SLEADE#
- class capymoa.ssl.SLEADE[source]#
Bases:
MOAClassifierSSLSemi-supervised SLEADE ensemble.
SLEADE method handles partially labelled data and unsupervised drift detection.
>>> from capymoa.ssl import SLEADE >>> from capymoa.datasets import ElectricityTiny >>> from capymoa.evaluation import prequential_evaluation >>> >>> stream = ElectricityTiny() >>> clf = SLEADE(stream.get_schema()) >>> results = prequential_evaluation(stream, clf, max_instances=1000) >>> print(f"{results['cumulative'].accuracy():.1f}") 90.7
- __init__(
- schema: Schema | None = None,
- random_seed: int = 0,
- base_ensemble: str = 'StreamingRandomPatches',
- confidence_strategy: str = 'ArgMax',
- enable_random_threshold: bool = False,
- auto_weight_shrinkage: str = 'LabeledNoWarmupDivTotal',
- ssl_strategy: str = 'PseudoLabelCheckConfidence',
- ssl_min_confidence: float = 0.0,
- weight_function: str = 'ConfidenceWeightShrinkage',
- pairing_function: str = 'MajorityTrainsMinority',
- ssl_weight_shrinkage: float = 100.0,
- use_unsupervised_drift_detection: bool = False,
- student_learner_for_unsupervised_drift_detection: str = 'trees.HoeffdingTree -g 50 -c 0.01',
- drift_detection_method: str = 'ADWINChangeDetector -a 1.0E-5',
- unsupervised_detection_weight_window: int = 20,
- labeled_window_limit: int = 100,
Construct the SLEADE semi-supervised ensemble.
- Parameters:
schema – Stream schema.
random_seed – Random seed.
base_ensemble – Base ensemble learner (e.g., StreamingRandomPatches).

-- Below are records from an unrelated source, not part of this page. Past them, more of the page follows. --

Lemma disk_write_spec s lba n bs s' ok :
  vol s -> 0 <= lba -> 0 < n -> lba + n <= volume_end s -> Z.of_nat (length bs) = n * 512 -> bytes bs ->
  disk_write s lba n bs = (s', ok) ->
  (geo s' = geo s /\ s_ready s' = s_ready s /\ block_devices (disk s') = block_devices (disk s) /\
   cluster_buf s' = cluster_buf s) /\
  (ok = true -> ~ off s /\ forall l, sec s' l = if in_run lba n l then chunk_at 512 lba l bs else sec s l) /\
  (ok = false -> off s' /\ forall l, sec s' l = sec s l \/
     (~ off s /\ in_run lba n l = true /\ sec s' l = chunk_at 512 lba l bs)).
Proof.
  intros [_ G (d & D & Hs & Hw & Hc) _ _] Hl Hn He Hb Hy. unfold disk_write.
  destruct (Z.leb_spec 0 (s_block_device (geo s))); [|pose proof (gw_dev _ G); lia].
  destruct (block_write _ _ _ _ _) as [w ok'] eqn:E. intros [= <- <-]. fold (volume_end s) in Hc. unfold SECTOR_SIZE in Hs.
  split; [repeat split; exact (bl_devices _ _ _ _ _ _ _ E)|].
  assert (Hlen : Z.of_nat (length bs) = n * block_size d) by (rewrite Hs; lia). split; intros ->.
  - destruct (bl_write _ _ _ _ _ _ _ E D Hlen Hl ltac:(lia) Hy) as [Ho H1]. split; [done|]. intros l. unfold sec. cbn [disk geo set_disk].
    rewrite H1, Z.eqb_refl, Hs. done.
  - assert (Hr : range_valid d lba n = true) by (unfold range_valid; lia).
    destruct (bl_torn _ _ _ _ _ _ _ E D Hw Hr Hlen Hl ltac:(lia) Hy) as [Ho H1]. split; [done|]. intros l. unfold sec. cbn [disk geo set_disk].
    destruct (H1 (s_block_device (geo s)) l) as [H2|(H2 & _ & H3 & H4)]; [by left|right]. rewrite Hs in H4. done.
Qed.

Lemma chunk_one l bs : length bs = 512%nat -> chunk_at 512 l l bs = bs.
Proof. intros H. unfold chunk_at. rewrite Z.sub_diag. change (Z.to_nat (0 * 512)) with 0%nat. rewrite drop_0. apply take_ge. rewrite H. done. Qed.

(** A one-sector write replaces that sector, or leaves it when the device goes down. *)
Lemma write_one s lba bs s' ok :
  vol s -> 0 <= lba < volume_end s -> length bs = 512%nat -> bytes bs -> disk_write s lba 1 bs = (s', ok) ->
  (geo s' = geo s /\ s_ready s' = s_ready s /\ block_devices (disk s') = block_devices (disk s) /\
   cluster_buf s' = cluster_buf s) /\
  (forall l, l <> lba -> sec s' l = sec s l) /\
  (off s -> sec s' lba = sec s lba /\ off s') /\
  (if ok then sec s' lba = bs else off s' /\ (sec s' lba = sec s lba \/ sec s' lba = bs)) /\ (ok = true -> ~ off s).
Proof.
  intros Hv Hl Hb Hy H. destruct (disk_write_spec s lba 1 bs s' ok Hv (proj1 Hl) ltac:(lia) ltac:(lia) ltac:(lia) Hy H) as (R & H1 & H2).
  split; [done|]. assert (Hin : forall l, in_run lba 1 l = true <-> l = lba) by (intros l; unfold in_run; lia).
  destruct ok.
  - destruct (H1 eq_refl) as [Ho H3]. split_and!.
    + intros l Hne. rewrite H3. destruct (in_run lba 1 l) eqn:E; [by apply Hin in E|done].
    + done.
    + rewrite H3, (proj2 (Hin lba) eq_refl). by apply chunk_one.
    + done.
  - destruct (H2 eq_refl) as [Ho H3]. split_and!.
    + intros l Hne. destruct (H3 l) as [|(_ & E & _)]; [done|]. by apply Hin in E.
    + intros Ho'. destruct (H3 lba) as [|(E & _)]; done.
    + done.
    + destruct (H3 lba) as [|(_ & _ & E)]; [by left|right]. rewrite E. by apply chunk_one.
    + done.
Qed.

(** ** The table *)

Lemma geo_facts s : vol s ->
  1 <= s_num_fats (geo s) /\ 0 < s_fat_start_lba (geo s) /\ 0 < s_fat_size_sectors (geo s) /\
  s_fat_start_lba (geo s) + s_num_fats (geo s) * s_fat_size_sectors (geo s) <= s_data_start_lba (geo s) /\
  (s_max_cluster (geo s) + 1) * 4 <= s_fat_size_sectors (geo s) * 512 /\
  1 <= s_sectors_per_cluster (geo s) <= 64 /\ 2 <= s_root_cluster (geo s) <= s_max_cluster (geo s) /\
  volume_end s <= 2 ^ 28 /\ s_data_start_lba (geo s) < volume_end s /\
  (s_max_cluster (geo s) - 1) * s_sectors_per_cluster (geo s) <= s_partition_sectors (geo s) /\
  s_fat_size_sectors (geo s) <= 2 ^ 25.
Proof.
  intros [_ [G1 G2 G3 Gt G4 G5 G6 G7 G8 G9 _] _ _ _]. unfold volume_end, SECTOR_SIZE, MAX_CLUSTER_SECTORS in *.
  assert (0 < (s_max_cluster (geo s) - 1) * s_sectors_per_cluster (geo s)) by (apply Z.mul_pos_pos; lia).
  split_and!; lia.
Qed.

Definition table_lba s (copy c : Z) : Z := s_fat_start_lba (geo s) + copy * s_fat_size_sectors (geo s) + c * 4 / 512.

Lemma entry_range s c : vol s -> has_entry s c ->
  0 <= c * 4 < 2 ^ 32 /\ 0 <= c * 4 / 512 < s_fat_size_sectors (geo s) /\ 0 <= c * 4 mod 512 <= 508.
Proof.
  intros Hv Hc. destruct (geo_facts s Hv) as (H1 & H2 & H3 & H4 & H5 & H6 & H7 & H8 & H9 & H10 & H11). unfold has_entry in Hc.
  assert (s_fat_size_sectors (geo s) < 2 ^ 28).
  { pose proof (Z.mul_le_mono_nonneg_r 1 (s_num_fats (geo s)) (s_fat_size_sectors (geo s)) ltac:(lia) H1). lia. }
  assert (s_max_cluster (geo s) - 1 < 2 ^ 28).
  { pose proof (Z.mul_le_mono_nonneg_l 1 (s_sectors_per_cluster (geo s)) (s_max_cluster (geo s) - 1) ltac:(lia) ltac:(lia)).
    unfold volume_end in H8. lia. }
  Z.to_euclidean_division_equations. lia.
Qed.

Lemma table_range s copy c : vol s -> has_entry s c -> 0 <= copy < s_num_fats (geo s) ->
  0 <= table_lba s copy c < s_data_start_lba (geo s).
Proof.
  intros Hv Hc Hk. destruct (geo_facts s Hv) as (H1 & H2 & H3 & H4 & H5 & H6 & H7 & H8 & H9 & H10 & H11).
  destruct (entry_range s c Hv Hc) as (E1 & E2 & E3). unfold table_lba. nia.
Qed.

Lemma fatv_table s c : fatv s c = Z.land (rd_u32 (sec s (table_lba s 0 c)) (c * 4 mod 512)) 0x0FFFFFFF.
Proof. unfold fatv, table_lba. by rewrite Z.mul_0_l, Z.add_0_r. Qed.

Lemma fat_read_entry_sound s c v : vol s -> has_entry s c -> fat_read_entry s c = Some v -> v = fatv s c.
Proof.
  intros Hv Hc. destruct (entry_range s c Hv Hc) as (E1 & E2 & E3). pose proof (table_range s 0 c Hv Hc ltac:(pose proof (geo_facts s Hv); lia)) as R.
  destruct (geo_facts s Hv) as (H1 & H2 & H3 & H4 & H5 & H6 & H7 & H8 & H9 & H10 & H11).
  unfold fat_read_entry, SECTOR_SIZE. destruct (_ || _ || _); [done|]. rewrite (uwrap_id 32 (c * 4)) by done.
  destruct (_ <=? _); [done|]. rewrite uwrap_id by (unfold fits, table_lba in *; lia).
  destruct (disk_read s _ 1) as [buf|] eqn:E; [|done]. intros [= <-]. apply disk_read_sound in E.
  rewrite seqZ_one in E. cbn [map concat] in E. rewrite app_nil_r in E. by subst buf.
Qed.

Lemma fat_read_entry_live s c : vol s -> has_entry s c -> ~ off s -> fat_read_entry s c = Some (fatv s c).
Proof.
  intros Hv Hc Ho. destruct (fat_read_entry s c) as [v|] eqn:E; [f_equal; by apply fat_read_entry_sound|exfalso].
  destruct (entry_range s c Hv Hc) as (E1 & E2 & E3). pose proof (table_range s 0 c Hv Hc ltac:(pose proof (geo_facts s Hv); lia)) as R.
  destruct (geo_facts s Hv) as (H1 & H2 & H3 & H4 & H5 & H6 & H7 & H8 & H9 & H10 & H11).
  revert E. unfold fat_read_entry, SECTOR_SIZE. rewrite (vo_ready s Hv). unfold has_entry in Hc. cbn [negb orb].
  destruct (Z.ltb_spec c 1), (Z.ltb_spec (s_max_cluster (geo s)) c); try lia. cbn [orb].
  rewrite (uwrap_id 32 (c * 4)) by done. destruct (Z.leb_spec (s_fat_size_sectors (geo s)) (c * 4 / 512)); [lia|].
  rewrite uwrap_id by (unfold fits, table_lba in *; lia).
  destruct (disk_read_live s (s_fat_start_lba (geo s) + c * 4 / 512) 1 Hv Ho) as [buf ->]; unfold table_lba in *; try lia. done.
Qed.

(** Where a link leads; 0 ends a chain. *)
Definition next_of s (v : Z) : Z :=
  if FAT32_EOC <=? v then 0 else if v =? FAT32_BAD_CLUSTER then 0
  else if (v <? 2) || (s_max_cluster (geo s) <? v) then 0 else v.

Lemma fat_next_live s c : vol s -> is_cluster s c -> ~ off s -> fat_next_cluster s c = next_of s (fatv s c).
Proof.
  intros Hv Hc Ho. unfold fat_next_cluster. rewrite (vo_ready s Hv), (proj2 (valid_cluster_iff s c) Hc). cbn [negb orb].
  rewrite fat_read_entry_live; [done|done| |done]. unfold is_cluster, has_entry in *. lia.
Qed.

Lemma fat_next_sound s c : vol s -> is_cluster s c -> fat_next_cluster s c = 0 \/ fat_next_cluster s c = next_of s (fatv s c).
Proof.
  intros Hv Hc. unfold fat_next_cluster. destruct (_ || _); [by left|]. destruct (fat_read_entry s c) as [v|] eqn:E; [|by left].
  right. apply fat_read_entry_sound in E as ->; [done|done|]. unfold is_cluster, has_entry in *. lia.
Qed.
(** What a write of one sector touches. *)
Lemma step_sector F T s s' lba :
  geo s' = geo s /\ s_ready s' = s_ready s /\ block_devices (disk s') = block_devices (disk s) /\ cluster_buf s' = cluster_buf s ->
  (forall l, l <> lba -> sec s' l = sec s l) -> (off s -> sec s' lba = sec s lba /\ off s') ->
  (forall c, has_entry s c -> table_lba s 0 c = lba -> ~ F c -> fatv s' c = fatv s c) ->
  (forall c, is_cluster s c -> in_run (cluster_lba s c) (s_sectors_per_cluster (geo s)) lba = true -> T c) -> step F T s s'.
Proof.
  intros (Hg & Hr & Hd & Hb) Hne Ho HF HT.
  assert (Et : forall c, table_lba s' 0 c = table_lba s 0 c) by (intros c; unfold table_lba; by rewrite Hg).
  assert (Ef : forall c, sec s' (table_lba s 0 c) = sec s (table_lba s 0 c) -> fatv s' c = fatv s c).
  { intros c H. rewrite !fatv_table, Et, H. done. }
  assert (Ed : forall c, (forall l, in_run (cluster_lba s c) (s_sectors_per_cluster (geo s)) l = true -> sec s' l = sec s l) ->
            cdat s' c = cdat s c).
  { intros c H. unfold cdat, cluster_lba in *. rewrite Hg. f_equal. apply map_ext_in. intros l Hl.
    apply H. apply list_elem_of_In, elem_of_seqZ in Hl. unfold in_run. lia. }
  constructor; try done; try congruence.
  - intros c Hc Hn. destruct (decide (table_lba s 0 c = lba)) as [E|E]; [by apply HF|apply Ef; auto].
  - intros c Hc Hn. apply Ed. intros l Hl. apply Hne. intros ->. by apply Hn, HT.
  - intros Hof. destruct (Ho Hof) as [E Ho']. split; [done|].
    assert (Hall : forall l, sec s' l = sec s l) by (intros l; destruct (decide (l = lba)) as [->|]; auto).
    split; intros c Hc; [apply Ef|apply Ed]; auto.
Qed.

Lemma cluster_range s c l : vol s -> is_cluster s c -> in_run (cluster_lba s c) (s_sectors_per_cluster (geo s)) l = true ->
  s_data_start_lba (geo s) <= l < volume_end s.
Proof.
  intros Hv Hc Hl. destruct (geo_facts s Hv) as (H1 & H2 & H3 & H4 & H5 & H6 & H7 & H8 & H9 & H10 & H11).
  unfold in_run, cluster_lba, is_cluster, volume_end in *. nia.
Qed.

Lemma table_inj s c c' : has_entry s c -> has_entry s c' -> table_lba s 0 c = table_lba s 0 c' ->
  c * 4 mod 512 + 4 <= c' * 4 mod 512 \/ c' * 4 mod 512 + 4 <= c * 4 mod 512 \/ c = c'.
Proof. unfold table_lba, has_entry. intros H1 H2 H3. Z.to_euclidean_division_equations. lia. Qed.

(** One copy of a table entry is written. *)
Lemma write_copy s copy c v s' ok :
  vol s -> has_entry s c -> 0 <= v -> 0 <= copy < s_num_fats (geo s) ->
  disk_write s (table_lba s copy c) 1
    (patch (c * 4 mod 512) (entry_bytes v (at_z 0 (sec s (table_lba s copy c)) (c * 4 mod 512 + 3))) (sec s (table_lba s copy c))) = (s', ok) ->
  step (eq c) nowhere s s' /\ cluster_buf s' = cluster_buf s /\
  (if ok then ~ off s else off s') /\
  (copy <> 0 -> step nowhere nowhere s s') /\
  (copy = 0 -> if ok then fatv s' c = Z.land v 0x0FFFFFFF else fatv s' c = fatv s c \/ fatv s' c = Z.land v 0x0FFFFFFF).
Proof.
  intros Hv Hc Hpos Hk. set (old := at_z 0 _ _). set (buf := sec s (table_lba s copy c)). set (o := c * 4 mod 512).
  destruct (entry_range s c Hv Hc) as (E1 & E2 & E3). fold o in E3. pose proof (table_range s copy c Hv Hc Hk) as R.
  destruct (geo_facts s Hv) as (H1 & H2 & H3 & H4 & H5 & H6 & H7 & H8 & H9 & H10 & H11).
  assert (Lb : length buf = 512%nat) by by apply sec_length.
  assert (Le : length (entry_bytes v old) = 4%nat) by done.
  assert (Lp : length (patch o (entry_bytes v old) buf) = 512%nat) by (rewrite length_patch; lia).
  assert (Yp : bytes (patch o (entry_bytes v old) buf)).
  { apply patch_bytes; [apply entry_bytes_bytes|apply sec_bytes]. }
  assert (R2 : 0 <= table_lba s copy c < volume_end s) by lia.
  intros H. destruct (write_one _ _ _ _ _ Hv R2 Lp Yp H) as (Hsame & Hne & Hoff & Hok & Hon).
  assert (Hdata : forall c', is_cluster s c' -> in_run (cluster_lba s c') (s_sectors_per_cluster (geo s)) (table_lba s copy c) = true -> False).
  { intros c' Hc' Hin. pose proof (cluster_range s c' _ Hv Hc' Hin). lia. }
  assert (Hf : forall c', has_entry s c' -> table_lba s 0 c' = table_lba s copy c -> copy = 0).
  { intros c' Hc' E. pose proof (entry_range s c' Hv Hc') as (_ & E2' & _). unfold table_lba in E. nia. }
  assert (Et : table_lba s' 0 c = table_lba s 0 c) by (unfold table_lba; by destruct Hsame as (-> & _)).
  assert (Esec : forall b, sec s' (table_lba s copy c) = b -> copy = 0 -> fatv s' c = Z.land (rd_u32 b o) 0x0FFFFFFF).
  { intros b <- ->. by rewrite fatv_table, Et. }
  assert (Enew : Z.land (rd_u32 (patch o (entry_bytes v old) buf) o) 0x0FFFFFFF = Z.land v 0x0FFFFFFF).
  { unfold rd_u32, field. rewrite patch_eq by (try done; lia). by apply le_get_entry. }
  split_and!.
  - apply (step_sector _ _ _ _ _ Hsame Hne Hoff); [|done]. intros c' Hc' E Hn. pose proof (Hf c' Hc' E) as ->.
    assert (Hp : rd_u32 (sec s' (table_lba s 0 c)) (c' * 4 mod 512) = rd_u32 buf (c' * 4 mod 512)).
    { assert (Hb : sec s' (table_lba s 0 c) = buf \/ sec s' (table_lba s 0 c) = patch o (entry_bytes v old) buf)
        by (destruct ok; [by right|by destruct Hok]).
      destruct Hb as [->| ->]; [done|].
      apply field_patch_ne; [lia|pose proof (entry_range s c' Hv Hc'); lia|lia|]. rewrite Le. change (Z.of_nat 4) with 4.
      destruct (table_inj s c' c Hc' Hc E) as [D|[D|D]]; [left; exact D|right; exact D|by subst c']. }
    assert (Et' : table_lba s' 0 c' = table_lba s 0 c') by (unfold table_lba; by destruct Hsame as (-> & _)).
    rewrite !fatv_table, Et', E, Hp. done.
  - by destruct Hsame as (_ & _ & _ & ?).
  - destruct ok; [auto|by destruct Hok].
  - intros Hk0. apply (step_sector _ _ _ _ _ Hsame Hne Hoff); [|done]. intros c' Hc' E _. by apply Hf in E.
  - intros Hk0. destruct ok.
    + by rewrite (Esec _ Hok Hk0).
    + destruct Hok as [_ [Hok|Hok]]; [left|right]; rewrite (Esec _ Hok Hk0); [|done]. subst copy. by rewrite fatv_table.
Qed.
Lemma disk_read_none s lba n :
  vol s -> 0 <= lba -> 0 < n -> lba + n <= volume_end s -> disk_read s lba n = None -> off s.
Proof.
  intros Hv Hl Hn He E. destruct (decide (off s)) as [|Ho]; [done|].
  destruct (disk_read_live s lba n Hv Ho Hl Hn He) as [b Hb]. by rewrite Hb in E.
Qed.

confidence_strategy – Confidence strategy (‘Sum’ or ‘ArgMax’).
enable_random_threshold – Use random min-confidence threshold.
auto_weight_shrinkage – Strategy for automatic weight shrinkage.
ssl_strategy – Semi-supervised learning strategy.
ssl_min_confidence – Minimum confidence to accept pseudo-label.
weight_function – Function for weighting pseudo-labelled instances.
pairing_function – Learner pairing function.
ssl_weight_shrinkage – Pseudo-label weight shrinkage value.
use_unsupervised_drift_detection – Whether to enable unsupervised drift detection.
student_learner_for_unsupervised_drift_detection – Student model for drift detection.
drift_detection_method – Drift detection algorithm and parameters.
unsupervised_detection_weight_window – Window size for unsupervised drift detection weighting.
labeled_window_limit – Maximum number of labelled instances in buffer.
- predict(instance: Instance) int | None[source]#
Predict the label of an instance.
The base implementation calls
predict_proba()and returns the label with the highest probability.- Parameters:
instance – The instance to predict the label for.
- Returns:
The predicted label or
Noneif the classifier is unable to make a prediction.
- predict_proba(
- instance,
Return probability estimates for each label.
- Parameters:
instance – The instance to estimate the probabilities for.
- Returns:
An array of probabilities for each label or
Noneif the classifier is unable to make a prediction.
- train(instance)[source]#
Train the classifier with a labeled instance.
- Parameters:
instance – The labeled instance to train the classifier with.
- random_seed: int#
The random seed for reproducibility.
When implementing a classifier ensure random number generators are seeded.